According to Reuters, the Central Bank of Nigeria’s newest window, the investor window, seems to already be in a state of confusion as traders and locals disagree over applicable exchange rates in the window.
While foreign investors were demanding rates above 400 naira per dollar locals were quoting rates as low as 350, necessitating the FMDQ OTC Securities Exchange to convene a traders’ meeting to discuss this wide range of quotes on the naira for investors. Unfortunately, though, the meeting did not have any favorable, ‘concrete’ outcome.

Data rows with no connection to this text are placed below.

(* ===== verification/FsTest.v ===== *)
(** * The test programs (driver/fs_test_main.c, driver/simple_test_main.c)

    The C library is outside of the repository: its wrappers around the
    system calls and [printf] are the fields of a class.  The addresses of the
    program's locals and literals are the compiler's. *)

From S2P Require Import Prelude Programs Layout Ecall Blk Ext2 Io Timer Syscall.

Class Posix (S : Type) := {
  posix_getrandom : Z → Z → Z → prog (system S) Z;
  posix_open : Z → Z → prog (system S) Z;
  posix_write : Z → Z → Z → prog (system S) Z;
  posix_read : Z → Z → Z → prog (system S) Z;
  posix_lseek : Z → Z → Z → prog (system S) Z;
  posix_gettimeofday : Z → Z → prog (system S) Z;
  posix_printf : list byte → list Z → prog (system S) Z;
}.

Class FsTestSymbols := {
  at_buffer : Z;        (* char buffer[8] *)
  at_what_read : Z;     (* char what_read[20] *)
  at_testing_txt : Z;   (* "testing.txt" *)
  at_hello : Z;         (* "Hello, World!\n" *)
  at_timev : Z;         (* struct timeval timev *)
}.

Definition GRND_RANDOM : Z := 2.
Definition O_CREAT : Z := 64.

(** [strlen("Hello, World!")] *)
Definition hello : list byte := String.list_byte_of_string "Hello, World!".

Section program.
Context {S : Type} `{!Posix S} `{!FsTestSymbols}.

Definition fs_test_main : prog (system S) Z :=
  user_store at_buffer (zeros 8);;
  r ← posix_getrandom at_buffer 8 GRND_RANDOM;
  if r <? 0 then
    _ ← posix_printf (String.list_byte_of_string ("Error occurred getting randomness!" +:+ nl)) [];
    mret 0
  else
    user_store at_what_read (zeros 20);;
    fd ← posix_open at_testing_txt O_CREAT;
    _ ← posix_write fd at_hello (zlen hello);
    _ ← posix_lseek fd 15 SEEK_SET;
    _ ← posix_write fd at_buffer 8;
    _ ← posix_lseek fd 0 SEEK_SET;
    _ ← posix_read fd at_what_read (zlen hello);
    _ ← posix_printf (String.list_byte_of_string ("what_read: -%s-" +:+ nl)) [at_what_read];
    mret 0.

(** driver/simple_test_main.c: [for (int i = 0; i < 10; i++)] *)
Fixpoint simple_loop (todo : nat) (i : Z) : prog (system S) unit :=
  match todo with
  | O => mret tt
  | Datatypes.S todo =>
      _ ← posix_printf (String.list_byte_of_string ("There will be no way this works (%d)!" +:+ nl)) [i];
      simple_loop todo (i + 1)
  end.

Definition simple_test_main : prog (system S) Z :=
  _ ← posix_gettimeofday at_timev 0;
  simple_loop 10 0;;
  mret 0.
End program.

The worry for traders continues to be the illiquidity in the currency market despite the fact that the CBN has allowed rates in the window to be market-determined. The CBN, while selling dollars aggressively on the forward market, has only sold tiny volumes on the spot market, a move analysts believe the apex bank is using to narrow the currency spread with black market rates. Traders say this has contributed to illiquidity in the market. Similarly, investors are adamant that the over-the-phone trading system encourages a lack of price discovery and transparency in the market.
While these problems and disagreements could be looked at as initial hiccups common to new initiatives, they could signal a wider problem which the CBN would have to tackle sooner rather than later. On the flip side, the CBN could use these problems as further proof of why it is reluctant to allow for a full float of the Naira.